RECORDS FOR THE EXERCISE →

########################################

Lemma after_wf level f : level_after level f -> file_wf user f.
Proof.
  intros Hf. unfold file_wf. destruct (after_contents level f Hf) as (_ & Hc & Hlast). destruct (largest_entry user f Hlast) as (e & He & <-).
  rewrite Forall_forall in Hc. by destruct (Hc e He) as (_ & H1 & _).
Qed.

(** The edit makes the version of the compaction. *)
Lemma edit_installs ps : exists ps' v', apply_batch user ps v [ed] = Some (ps', v') /\ installed v' /\ version_ok user v'.
Proof.
  destruct (apply_batch_spec user ps v [ed] Hok) as (v' & E & Hlv).
  { apply Forall_forall. intros level [_ Hl]%elem_of_seq. cbn [level_history]. rewrite Hnew. split; [destruct (decide (level = S L)); [done|apply NoDup_nil_2]|]. split; [|split; [|done]].
    - destruct (decide (level = S L)) as [->|]; [|done]. apply Forall_forall. intros n (o & -> & Ho)%list_elem_of_fmap. rewrite elem_of_list_to_set. by apply Hfresh.
    - intros n x Hx. apply edit_lookup in Hx as (f & Hf & <- & ->); [|lia]. split; [exact (after_wf level f Hf)|].
      destruct (decide (level = 0%nat)) as [|Hne]; [by left|right]. intros n' y Hy. apply edit_lookup in Hy as (g & Hg & <- & ->); [|lia].
      destruct (decide (number f = number g)) as [|Hn]; [by left|right]. exact (after_apart level f g ltac:(lia) Hf Hg Hn). }
  eexists _, v'. split; [exact E|].
  assert (Hlen : length (files_ v') = Z.to_nat kNumLevels).
  { revert E. unfold apply_batch, SaveTo. destruct (mapM _ _) as [files|] eqn:Em; [|done]. cbn [mbind option_bind]. intros E. injection E as <-. cbn [files_].
    apply length_mapM in Em. by rewrite <- Em, length_seq. }
  assert (Hlook : forall level n x, (level < Z.to_nat kNumLevels)%nat -> (exists f', f' ∈ level_files v' level /\ number f' = n /\ x = norm f') <->
    exists f, level_after level f /\ number f = n /\ x = norm f).
  { intros level n x Hl. destruct (Hlv level Hl) as (Hs & Em & _). rewrite <- edit_lookup by done. change (spec_edit level ?m ed) with (fold_left (spec_edit level) [ed] m).
    rewrite <- Em, files_map_lookup by apply Hs. done. }
  assert (Hover : forall level f, f ∈ level_files v' level -> (level < Z.to_nat kNumLevels)%nat).
  { intros level f Hf. destruct (decide (level < Z.to_nat kNumLevels)%nat); [done|]. unfold level_files in Hf. rewrite nth_overflow in Hf by lia. by apply elem_of_nil in Hf. }
  split; [split|].
  - intros level f' Hf'. destruct (proj1 (Hlook level (number f') (norm f') (Hover _ _ Hf'))) as (f & Hf & _ & En); [by exists f'|]. by exists f.
  - intros level f Hf. assert (Hl : (level < Z.to_nat kNumLevels)%nat).
    { destruct Hf as [[-> _]|(Hf & _)]; [lia|]. destruct (decide (level < Z.to_nat kNumLevels)%nat); [done|]. unfold level_files in Hf.
      rewrite nth_overflow in Hf; [by apply elem_of_nil in Hf|]. pose proof (lsm_levels _ _ Hv). lia. }
    destruct (proj2 (Hlook level (number f) (norm f) Hl)) as (f' & Hf' & _ & En); [by exists f|]. by exists f'.
  - intros level Hl. destruct (decide (level < Z.to_nat kNumLevels)%nat) as [Hlt|]; [by apply (Hlv level Hlt)|]. unfold level_files. rewrite nth_overflow by lia. constructor.
  - apply (Hlv 0%nat). lia.
  - lia.
  - apply Forall_forall. intros level [_ Hl]%elem_of_seq. apply Hlv. lia.
Qed.
End Edit.

End Install.

(** * The edits of a compaction *)

Definition output_file (o : Output) : FileMetaData :=
  newFileMetaData (out_number o) (out_file_size o) (out_smallest o) (out_largest o).

Lemma on_level_elem level (l : list (Z * Z)) n : n ∈ on_level level l <-> exists z, (z, n) ∈ l /\ Z.to_nat z = level.
Proof.
  unfold on_level. rewrite list_elem_of_fmap. split.
  - intros ([z m] & -> & [Hz Hin]%list_elem_of_filter). by exists z.
  - intros (z & Hin & Hz). exists (z, n). split; [done|]. by apply list_elem_of_filter.
Qed.

Lemma set_insert_iff p s q : q ∈ set_insert p s <-> q = p \/ q ∈ s.
Proof.
  split; [apply set_insert_elem|]. induction s as [|[a b] s IH]; cbn [set_insert]; [set_solver|].
  destruct (pair_ltb p (a, b)) eqn:E1; [set_solver|]. destruct (pair_ltb (a, b) p) eqn:E2; [set_solver|].
  assert (p = (a, b)) as ->; [|set_solver]. destruct p as [x y]. unfold pair_ltb in *. simpl in *. f_equal; lia.
Qed.

Lemma delete_files_elem z (fs : list FileMetaData) : forall e x,
  x ∈ deleted_files_ (fold_left (fun e f => DeleteFile e z (number f)) fs e) <-> x ∈ deleted_files_ e \/ (x.1 = z /\ x.2 ∈ numbers fs).
Proof.
  induction fs as [|f fs IH]; intros e x; cbn [fold_left]; [unfold numbers; set_solver|].
  rewrite IH. unfold DeleteFile, numbers. cbn [set_lists deleted_files_]. rewrite set_insert_iff, fmap_cons, elem_of_cons. destruct x as [a b]. simpl. naive_solver.
Qed.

########################################

TASK PROMPT →
Above are some records. Count the lines among them with the word "exact", and answer with the number only.

SOLUTION TO THE PROBLEM →
3